#### [Directions]
Return only the lines of the listing below that run from the line with "w))) = _initTask (self w)." through the line with "destruct (_queueTask c) as [e|]; simpl.", both ends included, exactly as written.

#### [Input for this task]
.....

(** ** A channel that has failed or was stopped *)

Lemma queue_halted env s w :
  halted w -> queue env s w = (Resolved tt, mkWorld (arrive s (self w)) (ctx w)).
Proof.
  intros Hh. unfold queue, arrive.
  destruct (accept_control s (self w)) as (Hst & _).
  destruct (accept s (self w)) as [[|] c]; simpl in *; [reflexivity|].
  unfold bind, ensure; simpl. rewrite Hst.
  destruct Hh as [Hf|Hs].
  - rewrite Hf. reflexivity.
  - rewrite Hs. destruct (SyncStatus_eqb (status (self w)) FAILED); reflexivity.
Qed.

Lemma queue_all_halted env sessions : forall w,
  halted w ->
  queue_all env sessions w = mkWorld (arrive_all sessions (self w)) (ctx w).
Proof.
  induction sessions as [|s rest IH]; intros w Hh.
  - destruct w; reflexivity.
  - simpl queue_all. rewrite (queue_halted env s w Hh). simpl.
    rewrite IH; [reflexivity|].
    unfold halted in *. simpl. destruct (arrive_control s (self w)) as (Hst & _).
    rewrite Hst. exact Hh.
Qed.

(** X1. Once the service is stopped or the channel has failed, [queue]
    still runs [accept] and still pushes: whatever sessions are queued, the
    context (store, notifications, remote) and the status stay as they were,
    and every session of the assignee is added to the buffer, where it stays
    unwritten. *)
Theorem halted_channel_only_buffers (env : Env) (a : string)
    (sessions : list Session.t) (w : World) :
  halted w ->
  assignee (data (self w)) = Some a ->
  a <> EmptyString ->
  ctx (queue_all env sessions w) = ctx w
  /\ status (self (queue_all env sessions w)) = status (self w)
  /\ _buffer (self (queue_all env sessions w))
     = _buffer (self w) ++ List.filter (from_assignee a) sessions.
Proof.
  intros Hh Ha Hne. rewrite (queue_all_halted env sessions w Hh). simpl.
  split; [reflexivity|].
  split; [apply arrive_all_control|].
  apply (arrive_all_owned a sessions (self w) Ha Hne).
Qed.

Lemma halted_channel_only_buffers_witness :
  upserts (ctx (queue_all sample_env
                  [event "A" "m1" 950; event "B" "m2" 960; event "A" "m3" 970]
                  stopped_world)) = []
  /\ map Session.messageId
       (_buffer (self (queue_all sample_env
                         [event "A" "m1" 950; event "B" "m2" 960; event "A" "m3" 970]
                         stopped_world)))
     = ["m1"; "m3"]%string.
Proof.
  destruct (halted_channel_only_buffers sample_env "A"
              [event "A" "m1" 950; event "B" "m2" 960; event "A" "m3" 970]
              stopped_world) as (Hc & _ & Hb).
  - right. reflexivity.
  - reflexivity.
  - discriminate.
  - rewrite Hc, Hb. split; reflexivity.
Defined.

(** ** The initialisation runs once *)

(** [init] is memoised: a second call, whatever session it is given,
    returns the outcome of the first and leaves the world as the first call
    left it. *)
Lemma init_runs_once (env : Env) (first second : option Session.t) (w : World) :
  init env second (snd (init env first w))
  = (fst (init env first w), snd (init env first w)).
Proof.
  unfold init. destruct (_initTask (self w)) as [settled|] eqn:Ht; simpl.
  - rewrite Ht. reflexivity.
  - destruct (_init env first w) as [settled w1]. reflexivity.
Qed.

Lemma quiet_refl w : quiet w w.
Proof. unfold quiet. repeat split; reflexivity. Qed.

Lemma quiet_trans w1 w2 w3 : quiet w1 w2 -> quiet w2 w3 -> quiet w1 w3.
Proof.
  unfold quiet. intros (A1 & A2 & A3 & A4 & A5 & A6 & A7 & A8)
    (B1 & B2 & B3 & B4 & B5 & B6 & B7 & B8).
  repeat split; congruence.
Qed.

Lemma after_turn_quiet env cfg w : quiet w (after_turn env cfg w).
Proof.
  unfold quiet, after_turn, after_adapt. simpl.
  destruct (arrive_all_control (hd [] (arrivals (ctx w))) (set_buffer [] (self w)))
    as (H1 & H2 & H3).
  repeat split; assumption.
Qed.

Lemma interleave_quiet w : quiet w (snd (interleave w)).
Proof.
  unfold interleave. destruct (arrivals (ctx w)) as [|a rest]; [apply quiet_refl|].
  unfold quiet. simpl.
  destruct (arrive_all_control a (self w)) as (H1 & H2 & H3).
  repeat split; assumption.
Qed.

Lemma flush_loop_quiet env fuel : forall w, quiet w (snd (flush_loop env fuel w)).
Proof.
  induction fuel as [|fuel IH]; intros w.
  - simpl. destruct (_buffer (self w)); apply quiet_refl.
  - destruct (_buffer (self w)) as [|s batch] eqn:Hbuf.
    { rewrite flush_loop_empty by exact Hbuf. apply quiet_refl. }
    destruct (config env) as [cfg|] eqn:Hc.
    2:{ rewrite flush_loop_unconfigured; [|exact Hc|congruence].
        unfold quiet. simpl. repeat split; reflexivity. }
    destruct (faults (ctx w)) as [|[e|] rest] eqn:Hf.
    + rewrite (flush_loop_turn env cfg); [|exact Hc|congruence|rewrite Hf; reflexivity].
      eapply quiet_trans; [apply after_turn_quiet|apply IH].
    + simpl. rewrite Hbuf.
      rewrite (adapt_faulted env cfg (s :: batch) (on_self (set_buffer []) w) e rest Hc Hf).
      eapply quiet_trans; [|apply interleave_quiet].
      unfold quiet. simpl. repeat split; reflexivity.
    + rewrite (flush_loop_turn env cfg); [|exact Hc|congruence|rewrite Hf; reflexivity].
      eapply quiet_trans; [apply after_turn_quiet|apply IH].
Qed.

Lemma flush_quiet env w : quiet w (snd (flush env w)).
Proof. apply flush_loop_quiet. Qed.

(** A call of [queue] on a channel whose initialisation has been started
    asks the remote for nothing and leaves the initialisation as it is. *)
Lemma queue_initialised env s w :
  initialised (self w) ->
  initialised (self (snd (queue env s w)))
  /\ requested (ctx (snd (queue env s w))) = requested (ctx w)
  /\ remote (ctx (snd (queue env s w))) = remote (ctx w)
  /\ _initTask (self (snd (queue env s w))) = _initTask (self w).
Proof.
  intros Hi. unfold queue.
  destruct (accept_control s (self w)) as (Hst & Hit & Hqt & _).
  destruct (accept s (self w)) as [[|] c]; simpl in *.
  { unfold initialised. rewrite Hst, Hit. auto. }
  assert (Hi' : initialised c) by (unfold initialised; rewrite Hst, Hit; exact Hi).
  clear Hi. unfold bind, ensure, ret. simpl.
  destruct (SyncStatus_eqb (status c) FAILED) eqn:Hfailed; simpl; [auto|].
  destruct (stopped (ctx w)); simpl; [auto|].
  unfold queue_callback, bind. simpl.
  destruct (status c) eqn:Hs; simpl in *; try discriminate.
  - (* SYNCING: the task is there already *)
    destruct Hi' as [Hn|Hn]; [|congruence].
    unfold init. simpl. destruct (_initTask c) as [settled|] eqn:Htask; [|congruence].
    assert (Hleft : forall c', _initTask c' = Some settled -> initialised c').
    { intros c' H. left. rewrite H. discriminate. }
    destruct settled as [[]|e|]; simpl; rewrite ?Hs; simpl;
      (split; [apply Hleft; simpl; exact Htask|repeat split; congruence]).
  - (* SYNCED: only a flush *)
    assert (Hright : forall c', status c' <> SYNCING -> initialised c')
      by (intros c' H; right; exact H).
    unfold then_flush. simpl. rewrite ?Hs. simpl.
    destruct (_queueTask c) as [e|]; simpl.
    { split; [apply Hright; simpl; congruence|repeat split; congruence]. }
    pose proof (flush_quiet env (on_ctx (set_awaiting 0) (mkWorld (set_buffer (_buffer c ++ [s]) c) (ctx w))))
      as (Q1 & Q2 & Q3 & Q4 & Q5 & _).
    destruct (flush env (on_ctx (set_awaiting 0) (mkWorld (set_buffer (_buffer c ++ [s]) c) (ctx w))))
      as [[[]|e|] w1]; simpl in *;
      (split; [apply Hright; simpl; congruence|repeat split; congruence]).
Qed.

Lemma queue_all_initialised env sessions : forall w,
  initialised (self w) ->
  requested (ctx (queue_all env sessions w)) = requested (ctx w)
  /\ remote (ctx (queue_all env sessions w)) = remote (ctx w)
  /\ _initTask (self (queue_all env sessions w)) = _initTask (self w).
Proof.
  induction sessions as [|s rest IH]; intros w Hi; simpl; [auto|].
  destruct (queue_initialised env s w Hi) as (Hi' & Hr & Hm & Ht).
  destruct (IH _ Hi') as (H1 & H2 & H3).
  repeat split; congruence.
Qed.

(** The first call of [queue] that [accept] lets in on a running service
    starts the initialisation, unless the channel has failed already. *)
Lemma queue_initialises env s w :
  fst (accept s (self w)) = false -> stopped (ctx w) = false ->
  initialised (self (snd (queue env s w))).
Proof.
  intros Hacc Hstop. unfold queue.
  destruct (accept_control s (self w)) as (Hst & Hit & Hqt & _).
  destruct (accept s (self w)) as [rejected c]; simpl in *. subst rejected.
  unfold bind, ensure, ret. simpl.
  destruct (status c) eqn:Hs; simpl; rewrite ?Hstop; simpl.
  - (* SYNCING *)
    unfold queue_callback, bind. simpl. rewrite Hs. simpl.
    unfold init. simpl.
    destruct (_initTask c) as [settled|] eqn:Htask.
    + destruct settled as [[]|e|]; simpl; rewrite ?Hs; simpl;
        left; simpl; congruence.
    + destruct (_init env (Some s) (on_ctx (set_awaiting 0) (mkWorld (set_buffer (_buffer c ++ [s]) c) (ctx w))))
        as [settled w1]. simpl.
      destruct settled as [[]|e|]; simpl; try (left; simpl; congruence).
      destruct (SyncStatus_eqb (status (self w1)) SYNCED); simpl;
        [|left; simpl; congruence].
      unfold then_flush. simpl.
      destruct (_queueTask (self w1)) as [e|]; simpl; [left; simpl; congruence|].
      pose proof (flush_quiet env (on_self (set_initTask (Some (Resolved tt))) w1))
        as (_ & Q2 & _).
      destruct (flush env (on_self (set_initTask (Some (Resolved tt))) w1))
        as [[[]|e|] w2]; simpl in *; left; simpl; congruence.
  - (* SYNCED *)
    unfold queue_callback, bind. simpl. rewrite Hs. simpl.
    unfold then_flush. simpl. rewrite ?Hs. simpl.
    destruct (_queueTask c) as [e|]; simpl; [right; simpl; congruence|].
    pose proof (flush_quiet env (on_ctx (set_awaiting 0) (mkWorld (set_buffer (_buffer c ++ [s]) c) (ctx w))))
      as (Q1 & _).
    destruct (flush env (on_ctx (set_awaiting 0) (mkWorld (set_buffer (_buffer c ++ [s]) c) (ctx w))))
      as [[[]|e|] w1]; simpl in *; right; simpl; congruence.
  - (* FAILED *)
    right. simpl. congruence.
Qed.

(** X2. The remote is asked during the initialisation only: after the
    first call of [queue] that [accept] lets in on a running service,
    whatever sessions are queued leave the remote script and the log of
    [getMessageList] calls as that first call left them, and [_initTask] is
    never replaced. *)
Theorem backfill_happens_once (env : Env) (s : Session.t)
    (later : list Session.t) (w : World) :
  fst (accept s (self w)) = false ->
  stopped (ctx w) = false ->
  requested (ctx (queue_all env (s :: later) w)) = requested (ctx (snd (queue env s w)))
  /\ remote (ctx (queue_all env (s :: later) w)) = remote (ctx (snd (queue env s w)))
  /\ _initTask (self (queue_all env (s :: later) w))
     = _initTask (self (snd (queue env s w))).
Proof.
  intros Hacc Hstop. simpl.
  apply queue_all_initialised, queue_initialises; assumption.
Qed.

Lemma backfill_happens_once_witness :
  requested (ctx (queue_all sample_env
                    [event "A" "m7" 970; event "A" "m8" 980; event "A" "m9" 990]
                    scenario_B_fresh))
  = [(Some "c"%string, Some "m7"%string); (Some "c"%string, Some "m4"%string)].
Proof.
  destruct (backfill_happens_once sample_env (event "A" "m7" 970)
              [event "A" "m8" 980; event "A" "m9" 990] scenario_B_fresh)
    as (Hreq & _).
  - reflexivity.
  - reflexivity.
  - rewrite Hreq. reflexivity.
Defined.

(** ** The registry: containment and isolation *)

Lemma ensure_never_rejects {A} (callback : Task A) w e :
  fst (ensure callback w) <> Rejected e.
Proof.
  unfold ensure.
  destruct (SyncStatus_eqb (status (self w)) FAILED); [discriminate|].
  destruct (stopped (ctx w)); [discriminate|].
  destruct (callback _) as [[a|e'|] w1]; discriminate.
Qed.

Lemma queue_never_rejects env s w e : fst (queue env s w) <> Rejected e.
Proof.
  unfold queue. destruct (accept s (self w)) as [[|] c]; [discriminate|].
  unfold bind.
  pose proof (ensure_never_rejects (queue_callback env s)
                (mkWorld (set_buffer (_buffer c ++ [s]) c) (ctx w))) as H.
  destruct (ensure (queue_callback env s) _) as [[o|e'|] w1]; simpl in *;
    try discriminate.
  intros _. apply (H e'). reflexivity.
Qed.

.....

#### [Exercise answer]
  /\ _initTask (self (snd (queue env s w))) = _initTask (self w).
Proof.
  intros Hi. unfold queue.
  destruct (accept_control s (self w)) as (Hst & Hit & Hqt & _).
  destruct (accept s (self w)) as [[|] c]; simpl in *.
  { unfold initialised. rewrite Hst, Hit. auto. }
  assert (Hi' : initialised c) by (unfold initialised; rewrite Hst, Hit; exact Hi).
  clear Hi. unfold bind, ensure, ret. simpl.
  destruct (SyncStatus_eqb (status c) FAILED) eqn:Hfailed; simpl; [auto|].
  destruct (stopped (ctx w)); simpl; [auto|].
  unfold queue_callback, bind. simpl.
  destruct (status c) eqn:Hs; simpl in *; try discriminate.
  - (* SYNCING: the task is there already *)
    destruct Hi' as [Hn|Hn]; [|congruence].
    unfold init. simpl. destruct (_initTask c) as [settled|] eqn:Htask; [|congruence].
    assert (Hleft : forall c', _initTask c' = Some settled -> initialised c').
    { intros c' H. left. rewrite H. discriminate. }
    destruct settled as [[]|e|]; simpl; rewrite ?Hs; simpl;
      (split; [apply Hleft; simpl; exact Htask|repeat split; congruence]).
  - (* SYNCED: only a flush *)
    assert (Hright : forall c', status c' <> SYNCING -> initialised c')
      by (intros c' H; right; exact H).
    unfold then_flush. simpl. rewrite ?Hs. simpl.
    destruct (_queueTask c) as [e|]; simpl.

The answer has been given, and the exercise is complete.